In life, observations, writing on November 26, 2011 at 12:47 am

 

It’s a little after midnight on Saturday or is it Friday?  I really never remember.  I also never remember if I’m a first generation American because I was born here or if my parents are because they came here.  Doesn’t really matter in the end, I guess.  There’s a stamp date if you’re curious–not on me or my parents but on the entry. You knew that.
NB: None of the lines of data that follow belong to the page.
(* ===== verification/WinConsts.v ===== *)
(** * The enumerations of src/internal/winipcfg/types.go and its accessors

    The constants of the IP helper headers, block by block, with the Go type each one has,
    and the methods that read the fields of a row: strings up to their NUL, addresses up to
    their length. *)

From S2P Require Import Prelude.
#[local] Open Scope string_scope.
#[local] Open Scope list_scope.
#[local] Open Scope Z_scope.

(** ** Constants *)

(** The widths the named types have. *)
Inductive width := Uint8 | Uint16 | Uint32 | Int32.

Definition in_width (w : width) (z : Z) : bool :=
  match w with
  | Uint8 => bool_decide (0 <= z < 2 ^ 8)
  | Uint16 => bool_decide (0 <= z < 2 ^ 16)
  | Uint32 => bool_decide (0 <= z < 2 ^ 32)
  | Int32 => bool_decide (- 2 ^ 31 <= z < 2 ^ 31)
  end.

Definition named_types : list (string * width) :=
  [("AddressFamily", Uint16);
   ("IPAAFlags", Uint32);
   ("IfOperStatus", Uint32);
   ("IfType", Uint32);
   ("MibIfEntryLevel", Uint32);
   ("NdisMedium", Uint32);
   ("NdisPhysicalMedium", Uint32);
   ("NetIfAccessType", Uint32);
   ("NetIfAdminStatus", Uint32);
   ("NetIfConnectionType", Uint32);
   ("NetIfDirectionType", Uint32);
   ("NetIfMediaConnectState", Uint32);
   ("DadState", Uint32);
   ("PrefixOrigin", Uint32);
   ("LinkLocalAddressBehavior", Int32);
   ("OffloadRod", Uint8);
   ("RouteOrigin", Uint32);
   ("RouteProtocol", Uint32);
   ("RouterDiscoveryBehavior", Int32);
   ("SuffixOrigin", Uint32);
   ("MibNotificationType", Uint32);
   ("TunnelType", Uint32);
   ("InterfaceAndOperStatusFlags", Uint8);
   ("GAAFlags", Uint32);
   ("ScopeLevel", Uint32)].

(** A constant of a block; an entry with a value and no type of its own is untyped, whatever
    the type of the first entry. *)
Record constant := Const { c_name : string; c_type : option string; c_value : Z }.

(** Entries that repeat the first one's type and expression of [iota]. *)
Definition iota (type : string) (f : Z -> Z) (names : list string) : list constant :=
  imap (fun i n => Const n (Some type) (f (Z.of_nat i))) names.

Definition untyped (l : list (string * Z)) : list constant :=
  (fun p => Const p.1 None p.2) <$> l.

Definition value_in (l : list constant) (name : string) : Z :=
  match list_find (fun c => c_name c = name) l with Some (_, c) => c_value c | None => 0 end.

Definition sizes : list constant :=
  untyped [("anySize", 1); ("maxDNSSuffixStringLength", 256); ("maxDHCPv6DUIDLength", 130);
           ("ifMaxStringSize", 256); ("ifMaxPhysAddressLength", 32)].

Definition IfType_consts_low : list constant :=
  untyped
    [("IfTypeRegular1822", 2); ("IfTypeHdh1822", 3); ("IfTypeDdnX25", 4); ("IfTypeRfc877X25", 5);
     ("IfTypeEthernetCSMACD", 6); ("IfTypeISO88023CSMACD", 7); ("IfTypeISO88024Tokenbus", 8);
     ("IfTypeISO88025Tokenring", 9); ("IfTypeISO88026Man", 10); ("IfTypeStarlan", 11);
     ("IfTypeProteon10Mbit", 12); ("IfTypeProteon80Mbit", 13); ("IfTypeHyperchannel", 14); ("IfTypeFddi", 15);
     ("IfTypeLapB", 16); ("IfTypeSdlc", 17); ("IfTypeDs1", 18); ("IfTypeE1", 19); ("IfTypeBasicISDN", 20);
     ("IfTypePrimaryISDN", 21); ("IfTypePropPoint2PointSerial", 22); ("IfTypePPP", 23);
     ("IfTypeSoftwareLoopback", 24); ("IfTypeEon", 25); ("IfTypeEthernet3Mbit", 26); ("IfTypeNsip", 27);
     ("IfTypeSlip", 28); ("IfTypeUltra", 29); ("IfTypeDs3", 30); ("IfTypeSip", 31); ("IfTypeFramerelay", 32);
     ("IfTypeRs232", 33); ("IfTypePara", 34); ("IfTypeArcnet", 35); ("IfTypeArcnetPlus", 36);
     ("IfTypeAtm", 37); ("IfTypeMioX25", 38); ("IfTypeSonet", 39); ("IfTypeX25Ple", 40);
     ("IfTypeIso88022LLC", 41); ("IfTypeLocaltalk", 42); ("IfTypeSmdsDxi", 43);
     ("IfTypeFramerelayService", 44); ("IfTypeV35", 45); ("IfTypeHssi", 46); ("IfTypeHippi", 47);
     ("IfTypeModem", 48); ("IfTypeAal5", 49); ("IfTypeSonetPath", 50); ("IfTypeSonetVt", 51);
     ("IfTypeSmdsIcip", 52); ("IfTypePropVirtual", 53); ("IfTypePropMultiplexor", 54); ("IfTypeIEEE80212", 55);
     ("IfTypeFibrechannel", 56); ("IfTypeHippiinterface", 57); ("IfTypeFramerelayInterconnect", 58);
     ("IfTypeAflane8023", 59); ("IfTypeAflane8025", 60); ("IfTypeCctemul", 61); ("IfTypeFastether", 62);
     ("IfTypeISDN", 63); ("IfTypeV11", 64); ("IfTypeV36", 65); ("IfTypeG703_64k", 66); ("IfTypeG703_2mb", 67);
     ("IfTypeQllc", 68); ("IfTypeFastetherFX", 69); ("IfTypeChannel", 70); ("IfTypeIEEE80211", 71);
     ("IfTypeIBM370parchan", 72); ("IfTypeEscon", 73); ("IfTypeDlsw", 74); ("IfTypeISDNS", 75);
     ("IfTypeISDNU", 76); ("IfTypeLapD", 77); ("IfTypeIpswitch", 78); ("IfTypeRsrb", 79);
     ("IfTypeAtmLogical", 80); ("IfTypeDs0", 81); ("IfTypeDs0Bundle", 82); ("IfTypeBsc", 83);
     ("IfTypeAsync", 84); ("IfTypeCnr", 85); ("IfTypeIso88025rDtr", 86); ("IfTypeEplrs", 87);
     ("IfTypeArap", 88); ("IfTypePropCnls", 89); ("IfTypeHostpad", 90); ("IfTypeTermpad", 91);
     ("IfTypeFramerelayMpi", 92); ("IfTypeX213", 93); ("IfTypeAdsl", 94); ("IfTypeRadsl", 95);
     ("IfTypeSdsl", 96); ("IfTypeVdsl", 97); ("IfTypeIso88025Crfprint", 98); ("IfTypeMyrinet", 99);
     ("IfTypeVoiceEm", 100); ("IfTypeVoiceFxo", 101); ("IfTypeVoiceFxs", 102); ("IfTypeVoiceEncap", 103);
     ("IfTypeVoiceOverip", 104); ("IfTypeAtmDxi", 105); ("IfTypeAtmFuni", 106); ("IfTypeAtmIma", 107);
     ("IfTypePPPmultilinkbundle", 108); ("IfTypeIpoverCdlc", 109); ("IfTypeIpoverClaw", 110);
     ("IfTypeStacktostack", 111); ("IfTypeVirtualipaddress", 112); ("IfTypeMpc", 113);
     ("IfTypeIpoverAtm", 114); ("IfTypeIso88025Fiber", 115); ("IfTypeTdlc", 116);
     ("IfTypeGigabitethernet", 117); ("IfTypeHdlc", 118); ("IfTypeLapF", 119); ("IfTypeV37", 120);
     ("IfTypeX25Mlp", 121); ("IfTypeX25Huntgroup", 122); ("IfTypeTransphdlc", 123); ("IfTypeInterleave", 124);
     ("IfTypeFast", 125); ("IfTypeIP", 126)].
(** One step of the waiter; the cases of the [select] that are ready race. *)
Inductive await_step (e : wait_env) : wait_pc -> wait_pc -> Prop :=
| await_subscribe : await_step e WLoop (WSubscribed (e_version e))
| await_snapshot updated :
    await_step e (WSubscribed updated)
      (if settled (e_current e) then WReturned (e_current e) else WSelect updated (e_current e))
| await_updated updated status : (updated < e_version e)%nat -> await_step e (WSelect updated status) WLoop
| await_deadline updated status : e_expired e = true -> await_step e (WSelect updated status) (WReturned status)
| await_done updated status : e_cancelled e = true -> await_step e (WSelect updated status) (WReturned status).

Inductive env_step : wait_env -> wait_env -> Prop :=
| env_update e s : env_step e (MkWaitEnv (S (e_version e)) s (e_expired e) (e_cancelled e))
| env_expire e : env_step e (MkWaitEnv (e_version e) (e_current e) true (e_cancelled e))
| env_cancel e : env_step e (MkWaitEnv (e_version e) (e_current e) (e_expired e) true).

Inductive wait_step : wait_env * wait_pc -> wait_env * wait_pc -> Prop :=
| wait_env_step e e' p : env_step e e' -> wait_step (e, p) (e', p)
| wait_waiter_step e p p' : await_step e p p' -> wait_step (e, p) (e, p').

Definition wait_inv (x : wait_env * wait_pc) : Prop :=
  let '(e, p) := x in
  match p with
  | WLoop => True
  | WSubscribed v => (v <= e_version e)%nat
  | WSelect v st => (v <= e_version e)%nat /\ settled st = false /\ (v = e_version e -> st = e_current e)
  | WReturned st => settled st = true \/ e_expired e = true \/ e_cancelled e = true
  end.

Lemma wait_inv_step x y : wait_step x y -> wait_inv x -> wait_inv y.
Proof.
  intros [e e' p He | e p p' Hp]; cbn.
  - destruct He, p; cbn; try tauto; try lia; intros (? & ? & ?); repeat split; auto; lia.
  - destruct Hp; cbn; auto. destruct (settled (e_current e)) eqn:E; cbn; auto.
Qed.

(** The work left for the waiter once the status has settled. *)
Definition wait_work (p : wait_pc) : nat :=
  match p with WSelect _ _ => 3 | WLoop => 2 | WSubscribed _ => 1 | WReturned _ => 0 end.

(** C25: A waiter never misses the status it waits for. Whatever the endpoint, the deadline
    and the request's context do meanwhile: it is blocked only while the endpoint's present
    status is unsettled and nothing ended the wait; once the status is settled and stays
    so, each of its steps brings it nearer to returning; and it returns an unsettled status
    only if the deadline passed or the request was cancelled. *)
Theorem awaitVPNStatus_no_lost_wakeup timeout e0 e p : 0 < timeout ->
  steps wait_step (e0, await_start timeout e0) (e, p) ->
  (forall st, p = WReturned st -> settled st = true \/ e_expired e = true \/ e_cancelled e = true) /\
  ((forall p', ~ await_step e p p') -> (forall st, p <> WReturned st) ->
     settled (e_current e) = false /\ e_expired e = false /\ e_cancelled e = false) /\
  (settled (e_current e) = true -> forall p', await_step e p p' -> (wait_work p' < wait_work p)%nat).
Proof.
  intros Ht Hs. assert (wait_inv (e, p)) as Hi.
  { eapply (steps_invariant wait_step wait_inv); [intros s1 s2 H H'; by eapply wait_inv_step | exact Hs |].
    unfold await_start. by destruct (timeout <=? 0) eqn:E; [lia|]. }
  split_and!.
  - intros st ->. exact Hi.
  - intros Hb Hr. destruct p as [| v | v st | st]; cbn in Hi.
    + exfalso. eapply Hb. constructor.
    + exfalso. eapply Hb. constructor.
    + destruct Hi as (Hv & Hst & Hcur). assert (v = e_version e) as ->.
      { destruct (decide (v < e_version e)%nat); [exfalso; eapply Hb; by constructor | lia]. }
      rewrite <- (Hcur eq_refl). split; [done|]. split; apply not_true_is_false; intros E;
        (eapply Hb; first [by apply await_deadline | by apply await_done]).
    + by destruct (Hr st).
  - intros Hs' p' Hp. destruct Hp; cbn; try lia. by rewrite Hs'; cbn; lia.
Qed.
End Wait.
Section Client.
  #[local] Set Default Proof Using "Type".
  Context {World : Type}.
  (** [NewRequest]'s check of the URL; [Do]: whether a connection was got, and the response
      or the error inside its [*url.Error]; and whether the request's context is done. *)
  Context (parse_url : string -> result unit).
  Context (Do : http_request -> World -> (bool * result http_response) * World).
  Context (ctx_done : World -> bool).
  Context (decode_device : string -> result device) (decode_errors : string -> option (list string)).

Definition url_error (method url e : string) : call_error := EUrl (method ++ " " ++ quote url ++ ": " ++ e) e.

Definition responseError (response : http_response) (content : string) : call_error :=
  if rs_code response =? 429 then EStatus 429 "rate limited by Cloudflare, try again later"
  else
    match decode_errors content with
    | Some items =>
        match filter (fun m => m <> EmptyString) items with
        | [] => EStatus (rs_code response) (rs_status response)
        | messages => EStatus (rs_code response) (rs_status response ++ ": " ++ join "; " messages)
        end
    | None => EStatus (rs_code response) (rs_status response)
    end.

Definition request_of (host method path token : string) (b : body) : http_request :=
  {| rq_method := method; rq_url := "https://" ++ host ++ "/" ++ apiVersion ++ path;
     rq_headers := ([("User-Agent", userAgent); ("CF-Client-Version", clientVersion);
       ("Content-Type", "application/json; charset=UTF-8")] ++
       (if String.eqb token EmptyString then [] else [("Authorization", ("Bearer " ++ token)%string)]))%list;
     rq_body := b |}.

Definition read_response (response : http_response) : call_error + device :=
  match rs_body response with
  | Err e => inl (EOther ("read response: " ++ e))
  | Ok content =>
      let content := limit maxBodySize content in
      if (rs_code response <? 200) || (300 <=? rs_code response) then inl (responseError response content)
      else
        match decode_device content with
        | Err e => inl (EOther ("decode response: " ++ e))
        | Ok d => inr d
        end
  end.

(** One call: whether a connection was got, and its result. *)
Definition call (host method path token : string) (b : body) (w : World)
    : (bool * (call_error + device)) * World :=
  let request := request_of host method path token b in
  match parse_url (rq_url request) with
  | Err e => ((false, inl (EUrl ("parse " ++ quote (rq_url request) ++ ": " ++ e) e)), w)
  | Ok _ =>
      match Do request w with
      | ((connected, Err e), w) => ((connected, inl (url_error method (rq_url request) e)), w)
      | ((connected, Ok response), w) => ((connected, read_response response), w)
      end
  end.

(** [register]'s loop, with the failures so far. *)
Fixpoint register_loop (failures hosts : list string) (b : registerRequest) (w : World)
    : result (string * device) * World :=
  match hosts with
  | [] => (Err (join "; " failures), w)
  | host :: hosts =>
      match call host "POST" "/reg" EmptyString (RegisterBody b) w with
      | ((_, inr registered), w) => (Ok (host, registered), w)
      | ((connected, inl err), w) =>
          let err := unwrap_url err in
          let failures := (failures ++ [(host ++ ": " ++ error_text err)%string])%list in
          if (connected && negb (isRejected err)) || ctx_done w
          then (Err (join "; " failures), w)
          else register_loop failures hosts b w
      end
  end.

Definition register (hosts : list string) (b : registerRequest) (w : World)
    : result (string * device) * World := register_loop [] hosts b w.

(** The calls [register] makes, one after the other. *)
Fixpoint calls (hosts : list string) (b : registerRequest) (w : World)
    : list ((bool * (call_error + device)) * bool) * World :=
  match hosts with
  | [] => ([], w)
  | host :: hosts =>
      let '(r, w) := call host "POST" "/reg" EmptyString (RegisterBody b) w in
      let '(rs, w') := calls hosts b w in ((r, ctx_done w) :: rs, w')
  end.

(** The host certainly holds no device of this registration, and the caller still waits. *)
Definition harmless (r : (bool * (call_error + device)) * bool) : bool :=
  match r with
  | ((connected, inl err), done_) => negb ((connected && negb (isRejected (unwrap_url err))) || done_)
  | (_, _) => false
  end.

Definition failure_text (x : string * ((bool * (call_error + device)) * bool)) : string :=
  match x with
  | (host, ((_, inl err), _)) => host ++ ": " ++ error_text (unwrap_url err)
  | (host, _) => host
  end.

Lemma register_loop_spec hosts b : forall failures w r w', register_loop failures hosts b w = (r, w') ->
  exists called rest rs, hosts = (called ++ rest)%list /\ calls called b w = (rs, w') /\
    (match r with
     | Ok (host, d) => exists pre c dn, rs = (pre ++ [((c, inr d), dn)])%list /\
         forallb harmless pre = true /\ last called = Some host
     | Err e =>
         e = join "; " (failures ++ map failure_text (zip called rs))%list /\
         ((forallb harmless rs = true /\ rest = []) \/
          exists pre c err dn, rs = (pre ++ [((c, inl err), dn)])%list /\
            forallb harmless pre = true /\ harmless ((c, inl err), dn) = false)
     end).
Proof.
  induction hosts as [|host hosts IH]; intros failures w r w'; cbn [register_loop].
  - intros [= <- <-]. exists [], [], []. cbn. rewrite app_nil_r. by auto 10.
  - destruct (call host "POST" "/reg" EmptyString (RegisterBody b) w) as [[c [err|d]] w1] eqn:Hc.
    + destruct ((c && negb (isRejected (unwrap_url err))) || ctx_done w1) eqn:E.
      * intros [= <- <-]. exists [host], hosts, [((c, inl err), ctx_done w1)]. cbn [calls]. rewrite Hc.
        split_and!; [done | done | done |]. right. exists [], c, err, (ctx_done w1). cbn. by rewrite E.
      * intros H. destruct (IH _ _ _ _ H) as (called & rest & rs & -> & Hcalls & Hr).
        assert (harmless (c, inl err, ctx_done w1) = true) as Hh by (cbn; by rewrite E).
        exists (host :: called), rest, ((c, inl err, ctx_done w1) :: rs). cbn [calls]. rewrite Hc, Hcalls.
        split_and!; [done | done |]. destruct r as [[h d]|e].
        -- destruct Hr as (pre & c' & dn & -> & Hp & Hl). exists ((c, inl err, ctx_done w1) :: pre), c', dn.
           cbn [app forallb]. rewrite Hh, Hp. split_and!; [done | done |]. by destruct called.
        -- destruct Hr as [-> Hr]. cbn [zip zip_with map failure_text]. rewrite <- app_assoc. split; [done|].
           destruct Hr as [[Hp ->] | (pre & c' & err' & dn & -> & Hp & Hn)].
           ++ left. cbn [forallb]. by rewrite Hh, Hp.
           ++ right. exists ((c, inl err, ctx_done w1) :: pre), c', err', dn. cbn [app forallb]. by rewrite Hh, Hp.
    + intros [= <- <-]. exists [host], hosts, [((c, inr d), ctx_done w1)]. cbn [calls]. rewrite Hc.
      split_and!; [done | done |]. exists [], c, (ctx_done w1). done.
Qed.
End Client.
I’ve been listening to Marc Maron‘s WTF podcast during my whole trip down here.  I’m a little obsessed, which is probably why I’m kind of all over the place, but I’m hoping you’re also obsessed with Marc, or short of that, that you’ll be patient as I channel my inner-neurotic.  It’s been 24 hours since I got down here.  My wife is up north because she’s a baker and bakers don’t get time off around the holidays, so I’m here seeing my folks by myself, and right now, at this very moment, I’m at a coffee place in Santa Monica, less than a mile from where I went to high school.  I’m here because I decided that I was going to actually do some work.  Lately, I seem only to be able to work after drinking a double espresso while listening to Radiohead/Beirut surrounded by other suffering, procrastinating writers who almost to the man and woman work on 15 in. Apple laptops.  I have a 17 in. because I didn’t listen to a good friend years back about the trade off of two extra inches for ten added pounds, but that’s not important.  I just got here and though the place is open 24 hours, I will leave in an hour because A. I need to get up tomorrow and not waste the day like I did today, not that hanging out with my mom is wasting time, even if she loves Judge Judy and Everyone Loves Raymond and makes me watch while she nervously wonders why I’m not laughing.  Here’s the reason: Judge Judy is a real BITCH and Raymond sounds like he needs to blow his nose.

But I digress.

Here’s the question I have for you all: when you go home, do you feel the need to put everything off so that you can hang out with family who you don’t get to see that often?  I fel like the answer is yes. There’s more to life than work.  But on the other hand, Ray Romano is pretty hard to watch for long periods of time and his voice does not really facilitate mature family connection. Still, today, aside from talking and eating and napping, I really can’t say I got anything done, which is fine, but I waited for my folks to go to sleep so I could feel guiltless as I traveled mile after mile through the Los Angeles basin to hang with my sister for a couple hours so I could then get some LA in me and do some work. 212 Pier is tonight’s choice where old surfers are arguing about chess and a couple would-be novelists are facing Facebook.  Tomorrow, as part of what seems like my mini-tour of LA grungy coffee bars that serve charred espressos, I’m off to the Bourgeois Pig, an LA spot for suffering screeenwriters who I’m sure also look at Facebook or Tweet.  The only difference between the Pig and this place is that from what I’ve heard the Pig (not sure of they call it that, but I’m not sure if I’m spelling Bourgeois correctly) is across the street from Scientology’s Hollywood headquarters.  If I don’t get any work done tomorrow night, I guess I can join Scientology and drown my sadness in L. Ron Hubbard.  That’s not sad.  Not at all.